PROMPT: Below is a listing. Set down exactly the lines from the one containing "Definition store_global (p" through the one containing "Inductive rootModule : Type", both ends included, and leave out the rest.
MATERIAL TO PROCESS Block Start
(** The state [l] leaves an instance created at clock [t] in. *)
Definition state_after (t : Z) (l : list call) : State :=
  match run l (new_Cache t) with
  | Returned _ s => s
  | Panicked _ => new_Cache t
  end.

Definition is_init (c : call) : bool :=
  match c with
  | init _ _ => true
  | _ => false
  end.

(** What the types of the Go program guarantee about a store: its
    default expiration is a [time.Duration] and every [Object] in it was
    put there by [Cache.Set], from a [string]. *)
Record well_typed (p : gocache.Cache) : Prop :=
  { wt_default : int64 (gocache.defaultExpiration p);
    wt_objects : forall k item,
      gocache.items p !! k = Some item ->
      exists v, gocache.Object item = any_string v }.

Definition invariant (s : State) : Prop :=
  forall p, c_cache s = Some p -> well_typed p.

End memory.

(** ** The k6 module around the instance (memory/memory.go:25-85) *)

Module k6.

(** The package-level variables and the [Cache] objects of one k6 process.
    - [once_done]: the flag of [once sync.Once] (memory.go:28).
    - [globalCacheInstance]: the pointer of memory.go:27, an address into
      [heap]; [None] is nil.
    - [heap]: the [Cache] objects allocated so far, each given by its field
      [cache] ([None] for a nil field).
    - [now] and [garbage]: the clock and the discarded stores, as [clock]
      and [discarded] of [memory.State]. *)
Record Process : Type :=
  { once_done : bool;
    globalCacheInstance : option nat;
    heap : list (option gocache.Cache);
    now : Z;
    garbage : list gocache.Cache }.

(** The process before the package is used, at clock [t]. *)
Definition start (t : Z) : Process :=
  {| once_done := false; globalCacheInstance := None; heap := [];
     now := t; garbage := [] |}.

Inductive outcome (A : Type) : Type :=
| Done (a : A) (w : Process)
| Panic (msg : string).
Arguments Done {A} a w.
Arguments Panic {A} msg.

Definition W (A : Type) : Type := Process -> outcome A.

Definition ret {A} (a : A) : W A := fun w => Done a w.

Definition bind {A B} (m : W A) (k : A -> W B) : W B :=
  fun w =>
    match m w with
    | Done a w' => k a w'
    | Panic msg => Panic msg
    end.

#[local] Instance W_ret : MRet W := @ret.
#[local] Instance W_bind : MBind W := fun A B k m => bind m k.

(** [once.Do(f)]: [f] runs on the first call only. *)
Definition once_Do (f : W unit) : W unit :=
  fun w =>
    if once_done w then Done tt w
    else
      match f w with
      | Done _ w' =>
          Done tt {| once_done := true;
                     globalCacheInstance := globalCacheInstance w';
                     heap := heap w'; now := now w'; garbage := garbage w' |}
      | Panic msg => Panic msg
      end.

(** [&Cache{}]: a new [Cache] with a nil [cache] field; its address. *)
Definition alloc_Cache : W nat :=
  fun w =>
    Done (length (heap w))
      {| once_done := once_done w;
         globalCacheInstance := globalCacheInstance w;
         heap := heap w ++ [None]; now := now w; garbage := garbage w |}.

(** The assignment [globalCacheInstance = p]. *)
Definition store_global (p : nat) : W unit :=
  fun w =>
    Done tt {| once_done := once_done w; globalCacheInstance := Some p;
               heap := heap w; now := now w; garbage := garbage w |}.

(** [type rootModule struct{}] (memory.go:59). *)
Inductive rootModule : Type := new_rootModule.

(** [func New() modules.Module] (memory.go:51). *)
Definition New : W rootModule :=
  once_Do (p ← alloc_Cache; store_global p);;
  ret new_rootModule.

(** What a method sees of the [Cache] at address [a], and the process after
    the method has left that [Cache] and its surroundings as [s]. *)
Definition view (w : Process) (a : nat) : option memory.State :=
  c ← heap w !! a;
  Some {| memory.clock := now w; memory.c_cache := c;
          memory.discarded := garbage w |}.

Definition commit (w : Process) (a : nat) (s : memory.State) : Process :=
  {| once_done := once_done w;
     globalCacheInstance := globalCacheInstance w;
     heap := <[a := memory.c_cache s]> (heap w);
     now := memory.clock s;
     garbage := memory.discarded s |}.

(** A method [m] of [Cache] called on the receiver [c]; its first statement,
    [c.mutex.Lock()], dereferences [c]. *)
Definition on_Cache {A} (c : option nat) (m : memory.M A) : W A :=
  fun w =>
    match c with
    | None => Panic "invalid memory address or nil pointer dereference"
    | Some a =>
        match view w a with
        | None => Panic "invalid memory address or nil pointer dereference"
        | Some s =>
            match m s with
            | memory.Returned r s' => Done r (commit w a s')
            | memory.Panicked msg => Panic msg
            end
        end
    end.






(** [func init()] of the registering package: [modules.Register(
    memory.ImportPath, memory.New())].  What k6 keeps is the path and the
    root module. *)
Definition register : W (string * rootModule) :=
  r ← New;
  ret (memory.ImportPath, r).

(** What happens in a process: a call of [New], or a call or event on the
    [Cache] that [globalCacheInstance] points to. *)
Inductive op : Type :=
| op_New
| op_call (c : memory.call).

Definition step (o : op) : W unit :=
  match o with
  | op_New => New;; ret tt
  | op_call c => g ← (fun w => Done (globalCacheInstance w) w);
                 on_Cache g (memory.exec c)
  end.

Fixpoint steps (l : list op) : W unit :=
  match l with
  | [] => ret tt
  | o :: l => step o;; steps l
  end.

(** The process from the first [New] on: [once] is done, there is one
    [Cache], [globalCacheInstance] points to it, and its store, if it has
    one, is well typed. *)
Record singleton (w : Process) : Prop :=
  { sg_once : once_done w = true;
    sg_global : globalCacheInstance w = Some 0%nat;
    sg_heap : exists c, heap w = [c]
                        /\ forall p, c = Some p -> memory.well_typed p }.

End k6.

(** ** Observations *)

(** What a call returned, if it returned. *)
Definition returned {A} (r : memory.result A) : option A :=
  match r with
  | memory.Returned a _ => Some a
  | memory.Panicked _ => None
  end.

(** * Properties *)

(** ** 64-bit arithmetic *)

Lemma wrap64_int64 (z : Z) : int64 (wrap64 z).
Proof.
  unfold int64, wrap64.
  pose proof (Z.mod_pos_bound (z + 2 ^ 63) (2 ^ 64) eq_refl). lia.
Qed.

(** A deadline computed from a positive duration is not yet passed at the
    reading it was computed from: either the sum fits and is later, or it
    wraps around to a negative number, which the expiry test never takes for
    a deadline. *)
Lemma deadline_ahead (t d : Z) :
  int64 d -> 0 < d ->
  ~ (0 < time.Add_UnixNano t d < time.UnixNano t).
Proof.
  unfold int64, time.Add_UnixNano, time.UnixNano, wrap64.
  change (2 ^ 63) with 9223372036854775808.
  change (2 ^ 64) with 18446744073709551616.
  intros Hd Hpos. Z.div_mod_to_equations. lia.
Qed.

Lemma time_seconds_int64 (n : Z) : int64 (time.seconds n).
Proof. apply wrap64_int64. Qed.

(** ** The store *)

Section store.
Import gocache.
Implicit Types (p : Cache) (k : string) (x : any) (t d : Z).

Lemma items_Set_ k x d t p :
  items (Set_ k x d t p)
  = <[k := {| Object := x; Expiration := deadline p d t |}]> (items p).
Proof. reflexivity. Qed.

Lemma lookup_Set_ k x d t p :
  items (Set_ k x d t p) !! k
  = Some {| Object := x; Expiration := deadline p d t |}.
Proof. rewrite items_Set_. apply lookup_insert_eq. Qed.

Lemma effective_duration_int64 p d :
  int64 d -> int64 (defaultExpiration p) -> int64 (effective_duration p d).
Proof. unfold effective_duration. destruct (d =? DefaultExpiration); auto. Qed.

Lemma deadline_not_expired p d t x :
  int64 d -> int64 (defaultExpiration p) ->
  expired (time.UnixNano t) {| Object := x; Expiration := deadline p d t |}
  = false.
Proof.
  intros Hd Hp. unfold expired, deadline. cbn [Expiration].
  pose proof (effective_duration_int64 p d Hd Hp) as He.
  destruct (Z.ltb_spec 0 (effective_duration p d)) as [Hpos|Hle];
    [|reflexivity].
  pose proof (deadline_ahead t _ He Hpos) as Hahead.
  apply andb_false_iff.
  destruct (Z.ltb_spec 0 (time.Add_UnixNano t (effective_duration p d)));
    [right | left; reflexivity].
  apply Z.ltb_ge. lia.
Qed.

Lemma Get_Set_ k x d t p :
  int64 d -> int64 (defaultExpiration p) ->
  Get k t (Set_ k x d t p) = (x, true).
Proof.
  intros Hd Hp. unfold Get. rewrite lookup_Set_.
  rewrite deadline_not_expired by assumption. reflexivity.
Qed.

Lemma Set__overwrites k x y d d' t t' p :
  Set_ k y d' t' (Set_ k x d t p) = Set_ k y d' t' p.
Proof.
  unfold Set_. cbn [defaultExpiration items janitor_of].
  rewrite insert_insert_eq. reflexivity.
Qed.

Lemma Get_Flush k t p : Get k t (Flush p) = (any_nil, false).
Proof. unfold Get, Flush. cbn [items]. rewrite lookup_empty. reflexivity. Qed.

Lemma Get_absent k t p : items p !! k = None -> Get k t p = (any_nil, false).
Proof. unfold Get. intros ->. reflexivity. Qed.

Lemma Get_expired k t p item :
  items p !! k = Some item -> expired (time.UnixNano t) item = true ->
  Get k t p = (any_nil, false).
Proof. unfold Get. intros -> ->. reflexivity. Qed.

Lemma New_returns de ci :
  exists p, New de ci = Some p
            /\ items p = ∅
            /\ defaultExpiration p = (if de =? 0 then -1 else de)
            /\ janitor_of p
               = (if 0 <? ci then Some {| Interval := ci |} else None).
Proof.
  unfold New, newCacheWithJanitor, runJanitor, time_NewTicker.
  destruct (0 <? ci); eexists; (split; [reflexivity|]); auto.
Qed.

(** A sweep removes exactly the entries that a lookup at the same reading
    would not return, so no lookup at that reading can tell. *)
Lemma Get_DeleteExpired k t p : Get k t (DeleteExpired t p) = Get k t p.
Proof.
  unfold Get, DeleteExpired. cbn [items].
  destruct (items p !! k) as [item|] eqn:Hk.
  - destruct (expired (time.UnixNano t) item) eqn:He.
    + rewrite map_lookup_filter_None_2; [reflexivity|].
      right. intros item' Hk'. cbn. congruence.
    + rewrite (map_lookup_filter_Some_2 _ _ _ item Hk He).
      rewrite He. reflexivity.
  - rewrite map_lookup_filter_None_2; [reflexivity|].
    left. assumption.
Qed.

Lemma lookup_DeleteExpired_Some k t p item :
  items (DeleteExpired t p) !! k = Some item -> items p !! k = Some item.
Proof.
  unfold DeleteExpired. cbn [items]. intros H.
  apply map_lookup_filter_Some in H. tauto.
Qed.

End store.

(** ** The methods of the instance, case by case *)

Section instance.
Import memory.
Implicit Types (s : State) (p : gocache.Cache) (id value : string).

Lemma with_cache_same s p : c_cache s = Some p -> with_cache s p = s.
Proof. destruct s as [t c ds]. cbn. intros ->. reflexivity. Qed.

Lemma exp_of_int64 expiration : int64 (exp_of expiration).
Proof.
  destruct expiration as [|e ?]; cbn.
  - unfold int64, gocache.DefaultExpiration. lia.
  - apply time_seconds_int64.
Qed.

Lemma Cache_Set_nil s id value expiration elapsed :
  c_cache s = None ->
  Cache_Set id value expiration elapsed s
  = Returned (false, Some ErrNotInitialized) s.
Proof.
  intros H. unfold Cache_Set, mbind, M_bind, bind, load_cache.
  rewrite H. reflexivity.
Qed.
MATERIAL TO PROCESS Block End
SOLUTION BELOW:
Definition store_global (p : nat) : W unit :=
  fun w =>
    Done tt {| once_done := once_done w; globalCacheInstance := Some p;
               heap := heap w; now := now w; garbage := garbage w |}.

(** [type rootModule struct{}] (memory.go:59). *)
Inductive rootModule : Type := new_rootModule.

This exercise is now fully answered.